Saved data entries:

* * * * * * *

(** The exponent part, when there is a whole one. *)
Definition read_exponent (s : string) : Z :=
  match s with
  | String e (String c r) =>
      if is_e e then
        match RefJSON.digit_of c with
        | Some d => fst (RefJSON.read_digits d r)
        | None =>
            match r with
            | String c' r' =>
                match RefJSON.digit_of c' with
                | Some d =>
                    if (nat_of_ascii c =? 45)%nat
                    then - fst (RefJSON.read_digits d r')
                    else if (nat_of_ascii c =? 43)%nat
                    then fst (RefJSON.read_digits d r')
                    else 0
                | None => 0
                end
            | EmptyString => 0
            end
        end
      else 0
  | _ => 0
  end.

Definition unsigned_float (s : string) : option QArith_base.Q :=
  match s with
  | String c r =>
      match RefJSON.digit_of c with
      | Some d =>
          let '(i, rest) := RefJSON.read_digits d r in
          match rest with
          | String "." f =>
              let '(num, den, rest') := read_fraction i 1 f in
              Some (scale num den (read_exponent rest'))
          | _ => Some (scale i 1 (read_exponent rest))
          end
      | None =>
          match c, r with
          | "."%char, String c' r' =>
              match RefJSON.digit_of c' with
              | Some d =>
                  let '(num, den, rest') := read_fraction d 10 r' in
                  Some (scale num den (read_exponent rest'))
              | None => None
              end
          | _, _ => None
          end
      end
  | EmptyString => None
  end.

Definition parseFloat10 (s : string) : option QArith_base.Q :=
  match trim_start s with
  | String "-" r => option_map QArith_base.Qopp (unsigned_float r)
  | String "+" r => unsigned_float r
  | t => unsigned_float t
  end.

Definition numbers : Numbers := mkNumbers parseInt10 parseFloat10.

End RefNumbers.

(** * Properties *)

Local Open Scope list_scope.

(** ** Strings *)

Lemma prefix_spec (t s : string) :
  prefix t s = true <-> exists post, s = (t ++ post)%string.
Proof.
  revert s; induction t as [|a t IH]; intros s; simpl.
  - split; [intros _; exists s; reflexivity | intros _; destruct s; reflexivity].
  - destruct s as [|b s]; simpl;
      [split; [discriminate | intros [post H]; discriminate]|].
    destruct (ascii_dec a b) as [->|Hne].
    + rewrite IH. split; intros [post H]; exists post.
      * now rewrite H.
      * now inversion H.
    + split; [discriminate | intros [post H]; inversion H; congruence].
Qed.

Lemma includes_unfold (s t : string) :
  Str.includes s t
  = if prefix t s then true
    else match s with
         | EmptyString => false
         | String _ r => Str.includes r t
         end.
Proof. destruct s; reflexivity. Qed.

Lemma includes_spec (s t : string) :
  Str.includes s t = true <-> Substring t s.
Proof.
  unfold Substring. induction s as [|c s IH]; rewrite includes_unfold.
  - destruct (prefix t "") eqn:Hp.
    + split; [intros _ | reflexivity].
      apply prefix_spec in Hp. destruct Hp as [post H]. now exists "", post.
    + split; [discriminate|]. intros (pre & post & H).
      destruct pre; [|discriminate]. simpl in H.
      assert (prefix t "" = true) by (apply prefix_spec; now exists post).
      congruence.
  - destruct (prefix t (String c s)) eqn:Hp.
    + split; [intros _ | reflexivity].
      apply prefix_spec in Hp. destruct Hp as [post H]. now exists "", post.
    + rewrite IH. split; intros (pre & post & H).
      * exists (String c pre), post. simpl. now rewrite H.
      * destruct pre as [|c' pre].
        -- simpl in H.
           assert (prefix t (String c s) = true) by (apply prefix_spec; now exists post).
           congruence.
        -- simpl in H. inversion H. now exists pre, post.
Qed.

Lemma is_sensitive_spec (key : string) :
  is_sensitive key = true <-> SensitiveKey key.
Proof.
  unfold is_sensitive, SensitiveKey. rewrite existsb_exists.
  split; intros (field & Hin & H); exists field; split; trivial;
    now apply includes_spec.
Qed.

Lemma password_is_sensitive (key : string) :
  Str.toLowerCase key = "password" -> is_sensitive key = true.
Proof. unfold is_sensitive. intros ->. reflexivity. Qed.

(** ** Properties of objects *)

Lemma get_prop_In (es : list (string * JsValue)) (k : string) (v : JsValue) :
  get_prop es k = Some v -> In (k, v) es.
Proof.
  induction es as [|[k' w] es IH]; simpl; [discriminate|].
  destruct (String.eqb k' k) eqn:Hk.
  - apply String.eqb_eq in Hk. intros [= ->]. left. now subst.
  - intros H. right. now apply IH.
Qed.

Lemma set_prop_fresh (acc : list (string * JsValue)) (k : string) (v : JsValue) :
  existsb (String.eqb k) (map fst acc) = false ->
  set_prop acc k v = acc ++ [(k, v)].
Proof.
  induction acc as [|[k' w] acc IH]; simpl; [reflexivity|].
  intros H. apply orb_false_iff in H. destruct H as [Hk Hr].
  rewrite String.eqb_sym, Hk. now rewrite IH.
Qed.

* * * * * * *

● **WORK REQUIRED**: Extract from the records above the lines from the one containing "None => None" to the one containing "match trim_start s with", both lines included, exactly as they appear and with nothing else.

● **WRITTEN REPLY**:
              | None => None
              end
          | _, _ => None
          end
      end
  | EmptyString => None
  end.

Definition parseFloat10 (s : string) : option QArith_base.Q :=
  match trim_start s with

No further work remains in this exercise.